RiskBrexitAvoiding Brexit-fuelled profit losses

Avoiding Brexit-fuelled profit losses

UK businesses have been forced to adjust to volatile trading conditions since the decision to exit the European Union. Budget airline easyJet is among the most recent to reveal the impact on its bottom line.

The unknown and the unpredictable are two of the most feared words in business. There’s nothing that causes markets to rock more than uncertainty and following UK voters’ majority decision on June 23 for the country to leave the European Union (EU), the future is far from set in stone.

The pound (GBP) dropped to a near 30-year low in early October after markets reacted to prime minister Theresa May’s announcement that the UK would begin formal Brexit negotiations by the end of March.

Already we’re starting to see tangible effects of this volatility. Most recently, the UK’s biggest supermarket chain, Tesco announced that it was temporarily removing a number of Unilever brands from stores, after the supplier hiked prices in the UK to compensate for the sharp drop in the pound’s value.

This issue may have since been resolved, but the impact of the pound’s volatility goes beyond a shortage of Pot Noodle at local supermarkets. Almost every industry stands to be affected in one shape or form by Brexit – none more so than the travel industry.

Shares in budget airline easyJet lost early 7% on October 5, after the company reported that the slump in the pound since Britain voted to the leave the EU would cost it approximately £90m over the next year, against an earlier estimate of £35m.

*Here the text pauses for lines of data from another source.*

(* ===== verification/FsOpsExamples.v ===== *)
(** * Package [op] on a driver in memory

    A driver that keeps its objects by path, as an instance of the interface
    of [FsOps], and runs on it: what the operations do, and where the caches
    and the upload do what they should not. *)

From S2P Require Import Prelude GoStrings Errs Store Paths Users Accounts Storage FsOps.

Local Open Scope Z_scope.

Module Mem.
Definition objects := gmap gostr Object.

Definition mk (path : gostr) (size : Z) (dir : bool) : Object :=
  {| o_ID := []; o_Path := path; o_Name := path_Base path; o_Size := size; o_Modified := 0; o_IsFolder := dir |}.

Definition tree (l : list (gostr * Z * bool)) : objects :=
  list_to_map ((λ '(p, n, d), (p, mk p n d)) <$> l).

(** The objects in a directory, and those at or below a path. *)
Definition children (p : gostr) (t : objects) : list Object :=
  (map_to_list (filter (λ kv, path_Dir kv.1 = p ∧ kv.1 ≠ p) t)).*2.
Definition below (p : gostr) (t : objects) : list Object :=
  (map_to_list (filter (λ kv, IsSubPath p kv.1 = true) t)).*2.

Definition remove (p : gostr) (t : objects) : objects :=
  filter (λ kv, IsSubPath p kv.1 = false) t.

(** Everything at or below [p], now at or below [q]. *)
Definition relocate (p q : gostr) (o : Object) : Object :=
  {| o_ID := o_ID o; o_Path := q ++ drop (length p) (o_Path o);
     o_Name := path_Base (q ++ drop (length p) (o_Path o)); o_Size := o_Size o;
     o_Modified := o_Modified o; o_IsFolder := o_IsFolder o |}.
Definition insert_all (l : list Object) (t : objects) : objects :=
  foldr (λ o t, <[o_Path o := o]> t) t l.

Definition add (o : Object) (t : objects) : result (option Obj) * objects :=
  (inr (Some (Raw o)), <[o_Path o := o]> t).

Definition move (p q : gostr) (t : objects) : result (option Obj) * objects :=
  let t' := insert_all (relocate p q <$> below p t) (remove p t) in
  (inr (Raw <$> t' !! q), t').

Definition copy (p q : gostr) (t : objects) : result (option Obj) * objects :=
  let t' := insert_all (relocate p q <$> below p t) t in
  (inr (Raw <$> t' !! q), t').

(** The same calls without their result. *)
Definition plain {I} (results : bool) (f : I → objects → result (option Obj) * objects) : method I objects :=
  if results then WithResult f
  else Plain (λ i t, let '(r, t') := f i t in (match r with inl e => inl e | inr _ => inr () end, t')).

Definition storage (order : gostr) : Storage :=
  {| st_ID := 1; MountPath := #"/mnt"; st_Order := 0; st_Driver := #"Mem"; CacheExpiration := 30; st_Status := WORK;
     Addition := []; Remark := []; Modified := 0; st_Disabled := false; DisableIndex := false; EnableSign := false;
     st_Sort := {| OrderBy := order; OrderDirection := #"asc"; ExtractFolder := #"front" |};
     st_Proxy := {| WebProxy := false; WebdavPolicy := []; ProxyRange := false; DownProxyUrl := []; DownProxySign := false |} |}.

Definition driver (results local_sort : bool) : FsDriver := {|
  dstate := objects;
  d_Config := {| LocalSort := local_sort; OnlyLocal := false; NoCache := false; CheckStatus := true;
                 NoOverwriteUpload := false |};
  d_Storage := storage #"name";
  d_root := IRootPath #"/";
  d_Get := None;
  d_List dir _ t := (inr (Raw <$> children (GetPath dir) t), t);
  d_Link file ip t := (inr {| l_URL := GetPath file; l_Expiration := Some 60; l_IPCacheKey := true |}, t);
  d_MakeDir := plain results (λ '(dir, name) t, add (mk (path_join (GetPath dir) name) 0 true) t);
  d_Move := plain results (λ '(src, dir) t, move (GetPath src) (path_join (GetPath dir) (GetName src)) t);
  d_Rename := plain results (λ '(src, name) t, move (GetPath src) (path_join (path_Dir (GetPath src)) name) t);
  d_Copy := plain results (λ '(src, dir) t, copy (GetPath src) (path_join (GetPath dir) (GetName src)) t);
  d_Remove := Some (λ o t, (inr (), remove (GetPath o) t));
  d_Put := plain results (λ '(dir, f) t, add (mk (path_join (GetPath dir) (u_Name f)) (u_Size f) false) t);
  d_PutURL := NoMethod;
|}.

#[export] Instance sort_lib : SortLib := {|
  sort_Slice A less l := sort_SliceStable less l;
  natural_Less a b := negb (str_leb b a);
|}.

Definition start {FD : FsDriver} (t : dstate) : fs :=
  {| arrays := ∅; listCache := ∅; linkCache := ∅; addSortDebounceMap := ∅; drv_state := t |}.

(** The names a listing returns. *)
Definition list_names {FD : FsDriver} (m : exec slice) : option (list gostr) :=
  match m with
  | Done (inr sl) s => mapM (fmap GetName) (elems s sl)
  | _ => None
  end.

Definition after {FD : FsDriver} {A} (m : exec A) (s0 : fs) : fs :=
  match m with Done _ s => s | _ => s0 end.
Definition crashed {FD : FsDriver} {A} (m : exec A) : bool := match m with Crash => true | _ => false end.
Definition ok {FD : FsDriver} {A} (m : exec A) : bool := match m with Done (inr _) _ => true | _ => false end.
End Mem.
Import Mem.

Definition t0 : objects := tree [( #"/a", 0, true); ( #"/a/b", 0, true); ( #"/a/b/x", 7, false); ( #"/f", 5, false)].

(** ** Runs *)

Definition D : FsDriver := driver true false.
#[local] Existing Instance D.

(** The rest of a run. *)
Definition run (ms : list (Fs unit)) (s : fs) : fs := foldl (λ s m, after (m s) s) s ms.
Definition listed (p : gostr) : Fs unit := let% _ := fs_List [] p false in fs_ret ().

Example listing_and_changes :
  list_names (fs_List [] #"/" false (start t0)) = Some [ #"a"; #"f"] ∧
  (let s := run [listed #"/"; fs_MakeDir [] Nat.double #"/n/m" false;
                 fs_Put [] Nat.double #"/n" {| u_Name := #"p"; u_Size := 3; u_Exist := None |} false;
                 fs_Rename [] #"/f" #"g" false; fs_Remove [] #"/a"] (start t0) in
   list_names (fs_List [] #"/" false s) = Some [ #"n"; #"g"] ∧
   list_names (fs_List [] #"/n" false s) = Some [ #"p"; #"m"] ∧
   list_names (fs_List [] #"/a" false s) = None).
Proof. vm_compute. split_ands; reflexivity. Qed.

(** Three ways in which a listing outlives its directory: a directory that
    is moved or renamed keeps its cached listing under the old path; and when
    the listing of a directory expired before the one of a directory in it,
    removing the former leaves the latter.  The listing is then returned for a
    path at which [Get] finds nothing. *)
Theorem stale_listings :
  (let s := run [listed #"/a"; fs_Move [] Nat.double #"/a" #"/f2" false]
                (start (tree [( #"/a", 0, true); ( #"/a/x", 1, false); ( #"/f2", 0, true)])) in
   list_names (fs_List [] #"/a" false s) = Some [ #"x"] ∧ ok (fs_Get [] #"/a" s) = false) ∧
  (let s := run [listed #"/a/b"; fs_Rename [] #"/a" #"z" false] (start t0) in
   list_names (fs_List [] #"/a" false s) = Some [ #"b"] ∧ ok (fs_Get [] #"/a" s) = false) ∧
  (let s := run [listed #"/a/b"] (start t0) in
   let s := set_listCache (delete #"/mnt/a" (listCache s)) s in
   let s := run [listed #"/"; fs_Remove [] #"/a"] s in
   list_names (fs_List [] #"/a/b" false s) = Some [ #"x"] ∧ ok (fs_Get [] #"/a" s) = false).
Proof. vm_compute. split_ands; reflexivity. Qed.

(** An upload removes what is there under its name when that has size zero,
    which is what drivers report for a directory: a file named like a directory
    deletes the directory with everything in it, also for a user who may write
    but not remove. *)
Theorem upload_removes_directory :
  let s := run [fs_Put [] Nat.double #"/" {| u_Name := #"a"; u_Size := 3; u_Exist := None |} false] (start t0) in
  drv_state (start t0) !! #"/a/b/x" = Some (mk #"/a/b/x" 7 false) ∧
  drv_state s !! #"/a/b/x" = None ∧ drv_state s !! #"/a" = Some (mk #"/a" 3 false).
Proof. vm_compute. split_ands; reflexivity. Qed.

(** The URL of the link a request gets. *)
Definition link_url (m : exec (Link * Obj)) : gostr :=
  match m with Done (inr (l, _)) _ => l_URL l | _ => [] end.

(** A link bound to the address of a client is cached under the key of its
    file, a colon and the address, but looked up under the key alone: it is
    never found again for its own file, and it is found for the file whose name
    ends in a colon and that address. *)
Example address_link_confused :
  let t := tree [( #"/f", 5, false); ( #"/f:10.0.0.1", 6, false)] in
  let s := after (fs_Link [] #"/f" #"10.0.0.1" (start t)) (start t) in
  linkCache s !! Key #"/f" = None ∧
  link_url (fs_Link [] #"/f:10.0.0.1" #"10.9.9.9" s) = #"/f".
Proof. vm_compute. split_ands; reflexivity. Qed.

(** ** Directory names that are not names *)

(** A listing with a directory called [.], as the S3 driver returns for a bucket
    with a key that starts with a slash. *)
Definition dotted : fs :=
  {| arrays := {[ 1%positive := [Some (ObjWrapName #"." (Raw (mk #"/" 0 true)))] ]};
     listCache := {[ #"/mnt" := {| s_arr := 1; s_len := 1 |} ]};
     linkCache := ∅; addSortDebounceMap := ∅; drv_state := t0 |}.

(** Clearing the cache never ends when a cached listing has a directory
    called [.]: the recursion is on the same path again, whatever the fuel. *)
Theorem ClearCache_diverges fuel : ClearCache fuel #"/" dotted = NoFuel.
Proof.
  induction fuel as [|fuel IH]; [done|].
  cbn [ClearCache]. unfold fs_bind at 1, fs_gets.
  replace (match listCache dotted !! Key #"/" with Some sl => elems dotted sl | None => [] end)
    with [Some (ObjWrapName #"." (Raw (mk #"/" 0 true)))] by (vm_compute; reflexivity).
  unfold fs_bind at 2. cbn [IsDir raw o_IsFolder mk].
  replace (path_join #"/" (GetName (ObjWrapName #"." (Raw (mk #"/" 0 true))))) with #"/" by (vm_compute; reflexivity).
  unfold fs_bind at 1. by rewrite IH.
Qed.

(** ** The sort that comes a minute later *)

(** With a driver that is sorted locally and returns the object it made, a
    new directory schedules a sort of the cached slice.  A rename onto an
    existing name in the meantime deletes an element of that slice in place,
    which leaves a nil behind the end of the cached slice and inside the one
    to be sorted: the timer panics, which ends the server.  A removal in the
    meantime repeats the last element instead, and the sort brings the
    repetition into the cached listing. *)
Theorem debounced_sort_breaks :
  let FD := driver true true in
  let t := tree [( #"/a", 1, false); ( #"/b", 2, false); ( #"/c", 3, false)] in
  let step (s : fs) (m : Fs unit) := after (m s) s in
  let new := {| u_Name := #"aa"; u_Size := 3; u_Exist := None |} in
  let s1 := foldl step (start t) [let% _ := fs_List [] #"/" false in fs_ret (); fs_Put [] Nat.double #"/" new false] in
  crashed (debounced_sort #"/mnt" (step s1 (fs_Rename [] #"/a" #"b" false))) = true ∧
  list_names (fs_List [] #"/" false (step (step s1 (fs_Remove [] #"/a")) (debounced_sort #"/mnt")))
  = Some [ #"aa"; #"aa"; #"b"].
Proof. vm_compute. split_ands; reflexivity. Qed.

With UK chancellor Philip Hammond indicating that this is just the beginning of the volatility that is to come, how can corporations in the travel industry avoid the financial pain suffered by easyJet and others?

Certain strategies for uncertain times

In times of turbulence, rational risk management techniques are crucial to ensure that companies are not caught out. Those strategies should be adopted by the whole organisation – and not just the treasury department.

Old- fashioned hedging strategies consisting of defining an exchange rate and calculating an approximate volume of sales might do the trick in periods of relative stability, but they can catch companies out during times of sharp volatility. If the market moves beyond expectations – as it tends to do more often than not – the company does not have the means to react.

An efficient foreign exchange (FX) strategy should be defined taking into account the specific currency needs of the company; and that means not only working at a general level, but also at micro management levels.

On the general level, it is crucial that the finance and business teams work together in order to figure out the most appropriate FX policy in terms of target exchange rates and risk tolerance, based on empirical rather than emotional reasons. That strategy should be based on real numbers and exclude optimism.

However, there will be different currency risk cycles and different business lines demanding alternative hedging approaches. The company needs to be able to adapt to all these situations, to maintain steady profit margins.  Only a clear FX strategy, coupled with the appropriate tools to monitor FX exposure in real time, will allow enterprises to minimise the impact of unexpected events like Brexit.

Having total control of the exposure and the flexibility to act in a timely manner demands a degree of automation; manual and discretionary hedging techniques simply won’t cut it. Monitoring FX markets manually would be a full time job in itself.

Dynamic hedging against exchange rate volatility

The sheer complexity of currency activities in the travel sector calls for a blend of many strategies, deployed to safeguard profitability. Implementing a dynamic hedging strategy that encompasses a number of strategies in parallel helps to efficiently automate the management of currency risk. There are four simple steps that any dynamic hedging strategy should include:

  1. Identify your business’ FX exposure from inception.
  2. Define business rules to manage exposure, according to your company’s FX policy.
  3. Use a tool to monitor FX risk in real-time.
  4. Automate trade execution to enable you to answer to volatility in real-time, without wasting time on numerous manual processes.

One of our company’s larger clients within the travel industry successfully deployed a dynamic hedging strategy to reduce the impact of FX volatility on its profitability to less than 1% in 2015. This has resulted in a net saving of over US$500,000 simply on exchange rate margin in the past year.

Centralisation of multi-currency payments

When dealing with a huge volume of payments in multiple currencies, enterprises in the travel industry can’t afford to spend time managing each currency individually. As well as being a drain on the finance team’s time and resources, taking each currency in silo – rather than effectively managing the whole payment flow – can affect payments to suppliers and sales in different currencies.

Creating a central point through which the company manages payments is crucial to boosting efficiency and reducing the burden of bureaucratic tasks. By managing the exposure across each of these currencies from one platform, corporations can avoid losing money on account of poor exchange rate management and increase liquidity, by boosting cash flow.

Brexit discussions and the subsequent volatility of the pound is already having a measurable effect on both UK and European companies in the travel industry, but these enterprises can’t limit their strategies to monitoring the pound alone.

Currency volatility can come from any corner of the globe, even when you least expect it, which is why the finance team needs to maintain a global view of their risk exposure, relying on automation to ensure strategies can be implemented in real-time, before volatility starts to hit profit margins.